Connor ouvrit la bouche, prêt à protester, mais se ravisa quand Zane secoua la tête. Il lança un regard interrogateur à son ami, qui lui répondit d’un haussement d’épaules. Alisa s’agenouilla pour observer la tache d’hémoglobine, puis fronça les sourcils en direction du policier. Elle se leva et détourna son regard de l’homme pour observer la forêt.

— Il y a peut-être d’autres traces de sang dans cette direction… déclara-t-elle. Bien, c’est du bon travail ! Fouillez entre les arbres et trouvez-en moi d’autres, ajouta-t-elle.

— Merci, Lieutenant, j’y vais de… commença le policier en souriant.

— Ce n’est pas à vous que je m’adressais, Briand, le coupa-t-elle en se tournant vers les deux vampires. Continuez comme ça, et je pense que nos enquêtes se porteront bien, leur dit-elle en souriant.

— Pour si peu ? marmonna le policier.

— Ça ne semblait pas vous déranger lorsque vous pensiez qu’il s’agissait de vous, assena-t-elle sèchement. Plutôt que de chercher à vous approprier le travail des autres, faites le vôtre et allez chercher un appareil photo.

— Comment pouvez-vous savoir que ce n’est pas moi qui l’ai trouvée ? demanda Briand, mécontent.

— Vous souhaiteriez me faire croire que vous avez réussi à trouver une si petite goutte de sang, seul ? De plus, ces hommes sont mes nouveaux consultants, il est évident que je garde un œil sur eux. Je les ai vus bien avant que vous ne les rejoigniez. Maintenant, allez chercher cet appareil photo, ordonna-t-elle.

— Mais… insista-t-il.

— Je n’ai pas l’intention de me répéter encore une fois, le coupa-t-elle, le regard sévère.

Il s’éloigna, tête baissée, et Alisa soupira. Connor hésita à se lancer devant l’air agacé de sa supérieure.

— Lieutenant… Vous devez savoir quelque chose, l’informa-t-il.    

La lieutenante se tourna vers lui.

— Qu’est-ce que c’est ? questionna-t-elle.

— Hum… L’odeur de sang est bien trop forte pour une seule victime, dit-il, mal à l’aise.

Alisa fronça les sourcils.

— Vous pensez qu’il y a un autre corps ?

Connor et Zane échangèrent un regard.    

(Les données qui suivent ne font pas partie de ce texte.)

(* ===== verification/FatMount.v ===== *)
(** The mount of a FAT32 file system: the boot sector gives a geometry for which
    the operations on files and directories are correct. *)
From S2P Require Export FatDir.
Local Open Scope Z_scope.
Local Open Scope prog_scope.

Section mount.
Context {D : Type} `{!BlockDevice D}.
Implicit Types (s : fatst (D := D)) (d : D) (fs : fat32_fs).

(** ** The boot sector

    The sector [p] holds the boot sector: sector 0, or the start of the first
    partition. *)
Definition sector_of (b : mem) (p : Z) : mem := λ x, b (512 * p + x).
Record boot_sector (b : mem) (size p : Z) : Prop := mk_boot_sector {
  bs_signature : b 510 = 0x55 ∧ b 511 = 0xAA;
  bs_place : (bpb_bytes_per_sector b = 512 ∧ p = 0) ∨
    (bpb_bytes_per_sector b = 0 ∧ (part_type b = 0x0B ∨ part_type b = 0x0C) ∧ p = part_lba_start b);
  bs_sector : bpb_bytes_per_sector (sector_of b p) = 512;
  bs_inside : 0 <= p ∧ 512 * p + 512 <= size < 2 ^ 32;
}.
(** The fields of the boot sector [b] fit together: the reserved sectors, the
    tables and the clusters are inside the partition, which is inside of the
    device, and a table has an entry for every cluster. *)
Definition fat_size_of (b : mem) : Z := if bpb_sectors_per_fat_32 b =? 0 then bpb_sectors_per_fat_16 b else bpb_sectors_per_fat_32 b.
Definition total_sectors_of (b : mem) : Z := if bpb_total_sectors_32 b =? 0 then bpb_total_sectors_16 b else bpb_total_sectors_32 b.
Record bpb_fits (b : mem) (p size : Z) : Prop := mk_bpb_fits {
  bf_bytes : mem_ok b;
  bf_spc : 0 < bpb_sectors_per_cluster b;
  bf_fats : 0 < bpb_num_fats b;
  bf_inside : 512 * (p + total_sectors_of b) <= size;
  bf_meta : bpb_reserved_sectors b + bpb_num_fats b * fat_size_of b <= total_sectors_of b;
  bf_table : (total_sectors_of b - (bpb_reserved_sectors b + bpb_num_fats b * fat_size_of b)) / bpb_sectors_per_cluster b + 2 <= 128 * fat_size_of b;
}.
Lemma bpb_ranges b : mem_ok b → 0 <= bpb_reserved_sectors b < 2 ^ 16 ∧ 0 <= bpb_sectors_per_cluster b < 256 ∧ 0 <= bpb_num_fats b < 256 ∧
  0 <= fat_size_of b < 2 ^ 32 ∧ 0 <= total_sectors_of b < 2 ^ 32.
Proof.
  intros Hb. assert (H16 : ∀ a, 0 <= load16 b a < 2 ^ 16) by (intros a; apply (load_le_range b a 2 Hb)).
  assert (H32 : ∀ a, 0 <= load32 b a < 2 ^ 32) by (intros a; apply (load_le_range b a 4 Hb)).
  unfold bpb_reserved_sectors, bpb_sectors_per_cluster, bpb_num_fats, fat_size_of, total_sectors_of, bpb_sectors_per_fat_32, bpb_sectors_per_fat_16,
    bpb_total_sectors_32, bpb_total_sectors_16.
  pose proof (H16 22). pose proof (H16 19). split; [apply H16|]. split; [apply Hb|]. split; [apply Hb|]. split; [destruct (_ =? _)|destruct (_ =? _)].
  all: first [apply H32|lia].
Qed.
Lemma fs_of_bpb_geometry a b p size : bpb_fits b p size → 0 <= p → size < 2 ^ 32 → geometry (fs_of_bpb a p b) size.
Proof.
  intros [Hb Hspc Hnf Hin Hmeta Htab] Hp Hsz. destruct (bpb_ranges b Hb) as (HR & HS & HN & HF & HT).
  set (S := bpb_sectors_per_cluster b) in *. set (R := bpb_reserved_sectors b) in *. set (N := bpb_num_fats b) in *.
  assert (HNF : 0 <= N * fat_size_of b) by nia.
  assert (Hfs : fs_of_bpb a p b = mk_fat32_fs a S (S * 512) (p + R) (p + R + N * fat_size_of b) (bpb_root_cluster b)
    ((total_sectors_of b - (R + N * fat_size_of b)) / S)).
  { unfold fs_of_bpb. fold S R N. fold (fat_size_of b). fold (total_sectors_of b). rewrite (u32_id (N * _)), (u32_id (p + R)) by lia.
    rewrite (u32_id (p + R + _)), (u32_id (R + _)) by lia. rewrite u32_id by lia. done. }
  rewrite Hfs. clear Hfs. set (M := R + N * fat_size_of b) in *. set (tot := (total_sectors_of b - M) / S) in *.
  assert (Htot : 0 <= tot ∧ tot * S <= total_sectors_of b - M).
  { unfold tot. split; [apply Z.div_pos; lia|]. pose proof (Z.mul_div_le (total_sectors_of b - M) S Hspc). lia. }
  assert (Hend : 128 * ((4 * (tot + 2) + 511) / 512) <= 128 * fat_size_of b) by zlia.
  split; cbn [fs_sectors_per_cluster fs_bytes_per_cluster fs_fat_begin_lba fs_total_clusters fs_cluster_begin_lba]; unfold FAT_EOC, table_end;
    cbn [fs_total_clusters]; [lia|lia|lia|lia|nia|nia|nia|lia].
Qed.
Lemma sector_bytes b p buf x n : (∀ y, 0 <= y < 512 → buf y = b (512 * p + y)) → 0 <= x → x + Z.of_nat n <= 512 → load_le buf x n = load_le (sector_of b p) x n.
Proof. intros Hb Hx Hn. apply load_le_ext. intros y Hy. unfold sector_of. apply Hb. lia. Qed.
Lemma fs_of_bpb_ext a p b1 b2 : (∀ y, 0 <= y < 512 → b1 y = b2 y) → fs_of_bpb a p b1 = fs_of_bpb a p b2.
Proof.
  intros H. assert (Hl : ∀ x n, 0 <= x → x + Z.of_nat n <= 512 → load_le b1 x n = load_le b2 x n) by (intros x n Hx Hn; apply load_le_ext; intros y Hy; apply H; lia).
  unfold fs_of_bpb, bpb_sectors_per_fat_32, bpb_sectors_per_fat_16, bpb_total_sectors_32, bpb_total_sectors_16, bpb_reserved_sectors, bpb_num_fats,
    bpb_sectors_per_cluster, bpb_root_cluster, load16, load32.
  rewrite !Hl by lia. by rewrite !(H 13), !(H 16) by lia.
Qed.
Lemma find_boot_runs s a p buf (b := dev_byte (ft_dev s) a) (size := dev_size (ft_dev s) a) : dev_ok (ft_dev s) a → boot_sector b size p →
  runs_to (find_boot_sector a buf) s (λ o s', ∃ d' buf', s' = set_ft_dev d' s ∧ o = Some (p, buf') ∧ (∀ x, 0 <= x < 512 → buf' x = sector_of b p x) ∧
    dev_ok d' a ∧ dev_size d' a = size ∧ ∀ x, dev_byte d' a x = b x).
Proof.
  intros Hok [[H510 H511] Hplace Hsec [Hp Hin]]. unfold find_boot_sector.
  destruct (dev_read_ok (ft_dev s) a 0 512 buf Hok ltac:(lia) ltac:(lia) eq_refl eq_refl ltac:(fold size; lia)) as (b1 & d1 & Hr1 & Hok1 & Hsz1 & Hby1 & Hb1).
  fold size in Hsz1. fold b in Hby1, Hb1. rstep (on_dev_runs _ s (λ rb d', rb = (512, b1) ∧ d' = d1) _ _ Hr1 (conj eq_refl eq_refl)).
  intros [r b1'] s1 (? & -> & [= -> ->] & ->). cbv beta iota. rewrite Z.eqb_refl. cbn [negb].
  assert (H0 : ∀ x, 0 <= x < 512 → b1 x = b x) by (intros x Hx; rewrite Hb1, decide_True by done; done).
  rewrite !H0, H510, H511 by lia. cbn [Z.eqb Pos.eqb negb orb].
  assert (Hload : ∀ x n, 0 <= x → x + Z.of_nat n <= 512 → load_le b1 x n = load_le b x n) by (intros x n Hx Hn; apply load_le_ext; intros y Hy; apply H0; lia).
  unfold bpb_bytes_per_sector, part_type, part_lba_start, load16, load32 in *. rewrite !Hload, !H0 by lia.
  destruct Hplace as [[Hbps ->]|(Hbps & Htype & Hpl)]; rewrite Hbps; cbn [Z.eqb Pos.eqb].
  - apply runs_bind; apply runs_ret. rewrite !Hload, Hbps by lia. cbn [Z.eqb Pos.eqb negb]. apply runs_ret. exists d1, b1. split; [done|]. split; [done|]. split; [|done].
    intros x Hx. unfold sector_of. rewrite Z.mul_0_r, Z.add_0_l. by apply H0.
  - assert ((b (0x1BE + 4) =? 0x0B) || (b (0x1BE + 4) =? 0x0C) = true) as -> by (destruct Htype as [-> | ->]; done). rewrite <- Hpl. cbv zeta. apply runs_bind.
    rewrite u32_id by lia.
    destruct (dev_read_ok d1 a (p * 512) 512 b1 Hok1 ltac:(lia) ltac:(lia) ltac:(unfold SECTOR; zlia) eq_refl ltac:(lia)) as (b2 & d2 & Hr2 & Hok2 & Hsz2 & Hby2 & Hb2).
    rstep (on_dev_runs _ (set_ft_dev d1 s) (λ rb d', rb = (512, b2) ∧ d' = d2) _ _ Hr2 (conj eq_refl eq_refl)).
    intros [r b2'] s2 (? & -> & [= -> ->] & ->). cbv beta iota. apply runs_ret.
    assert (H2 : ∀ x, 0 <= x < 512 → b2 x = sector_of b p x) by (intros x Hx; rewrite Hb2, decide_True, Hby1 by done; unfold sector_of; f_equal; lia).
    assert (Hl2 : load_le b2 11 2 = load_le (sector_of b p) 11 2) by (apply load_le_ext; intros y Hy; apply H2; lia). rewrite Hl2, Hsec. cbn [Z.eqb Pos.eqb negb].
    apply runs_ret. exists d2, b2. split; [done|]. split; [done|]. split; [done|]. split; [done|]. split; [congruence|]. intros x. by rewrite Hby2.
Qed.

End mount.

(** ** A disk of 8 sectors with a partition from sector 1 *)

Definition exm_bytes (x : Z) : Z :=
  if x =? 510 then 0x55 else if x =? 511 then 0xAA
  else if x =? 0x1BE + 4 then 0x0C else if x =? 0x1BE + 8 then 1
  else if x =? 512 + 12 then 2 else if x =? 512 + 13 then 1 else if x =? 512 + 14 then 1 else if x =? 512 + 16 then 1
  else if x =? 512 + 19 then 6 else if x =? 512 + 22 then 1 else if x =? 512 + 44 then 2 else 0.
Definition exm_state : fatst (D := ramdisk) := mk_fatst (mk_ramdisk 4096 exm_bytes) ∅ ∅ [Some exf_zeros] [100; 200; 300] 0.
Lemma exm_boot : boot_sector exm_bytes 4096 1.
Proof.
  split.
  - done.
  - right. split; [vm_compute; reflexivity|]. split; [by right|]. vm_compute. reflexivity.
  - vm_compute. reflexivity.
  - lia.
Qed.
Lemma exm_fits : bpb_fits (sector_of exm_bytes 1) 1 4096.
Proof.
  split; try (vm_compute; congruence). intros x. unfold sector_of, exm_bytes. repeat case_match; lia.
Qed.
(* ===== verification/Uaccess.v ===== *)
(** Access to user memory, the first half of [kernel/syscalls/write.c]: the
    kernel walks the page tables of the current process byte by byte and goes
    through the linear map. *)
From S2P Require Export Kernel.
From S2P Require Import KString.
Local Open Scope prog_scope.

(** The physical address of a user byte: [None] when the walk fails or the
    descriptor is not valid.  No other bit of the descriptor is looked at. *)
Definition user_phys (m : mem) (table addr : Z) : option Z :=
  let pte := vmm_get_pte_from_table m (P2V table) (page_down addr) in
  if pte =? 0 then None
  else
    let e := rd64 m pte in
    if has e PT_VALID then Some (entry_phys e + Z.land addr (PAGE_SIZE - 1)) else None.

Section uaccess.
Context {FA : Type} `{!FrameAllocator FA}.

(** [current_task->proc->mm], as the table of the address space. *)
Definition with_mm {A} (e : A) (body : Z → M (kst FA) A) : M (kst FA) A :=
  with_proc e (λ p,
    x <- proc_of p;;
    if p_mm x =? 0 then ret e
    else mm <- on_vm (get_mm (p_mm x));; body (page_table mm)).

(** The loop of [copy_from_user]; [put i v] is [dst[i] = v]. *)
Fixpoint copy_in_loop (n : nat) (put : Z → Z → M (kst FA) unit) (table src i : Z) : M (kst FA) Z :=
  match n with
  | O => ret 0
  | S n' =>
      o <- gets (λ k, user_phys (kram k) table (u64 (src + i)));;
      match o with
      | None => ret (-1)
      | Some phys => v <- kread (P2V phys);; put i v;;; copy_in_loop n' put table src (i + 1)
      end
  end.
Definition copy_from_user_with (put : Z → Z → M (kst FA) unit) (src size : Z) : M (kst FA) Z :=
  with_mm (-1) (λ table,
    o <- gets (λ k, user_phys (kram k) table src);;
    match o with
    | None => ret (-1)
    | Some _ => copy_in_loop (Z.to_nat size) put table src 0
    end).
Definition copy_from_user (dst src size : Z) : M (kst FA) Z :=
  copy_from_user_with (λ i v, kwrite (dst + i) v) src size.

(** The loop of [copy_to_user]; [get i] is [src[i]]. *)
Fixpoint copy_out_loop (n : nat) (get : Z → M (kst FA) Z) (table dst i : Z) : M (kst FA) Z :=
  match n with
  | O => ret 0
  | S n' =>
      o <- gets (λ k, user_phys (kram k) table (u64 (dst + i)));;
      match o with
      | None => ret (-1)
      | Some phys => v <- get i;; kwrite (P2V phys) v;;; copy_out_loop n' get table dst (i + 1)
      end
  end.
Definition copy_to_user_with (get : Z → M (kst FA) Z) (dst size : Z) : M (kst FA) Z :=
  with_mm (-1) (λ table, copy_out_loop (Z.to_nat size) get table dst 0).
Definition copy_to_user (dst src size : Z) : M (kst FA) Z := copy_to_user_with (λ i, kread (src + i)) dst size.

— Plus qu’un autre… répondit Zane.

Connor lorgna derrière l’épaule de la lieutenante, qui suivit son regard. Sans attendre, elle se dirigea à travers les arbres, et les deux hommes lui emboîtèrent le pas. Alors que l’odeur leur semblait de plus en plus forte, ils débouchèrent sur une petite clairière dont la vue leur coupa le souffle. Plus d’une dizaine de corps étaient étalés les uns sur les autres, tous portants sur eux la même trace de l’arme du crime : les canines d’un vampire.

— Je crois que la journée va être longue, murmura Alisa d’une voix catastrophée.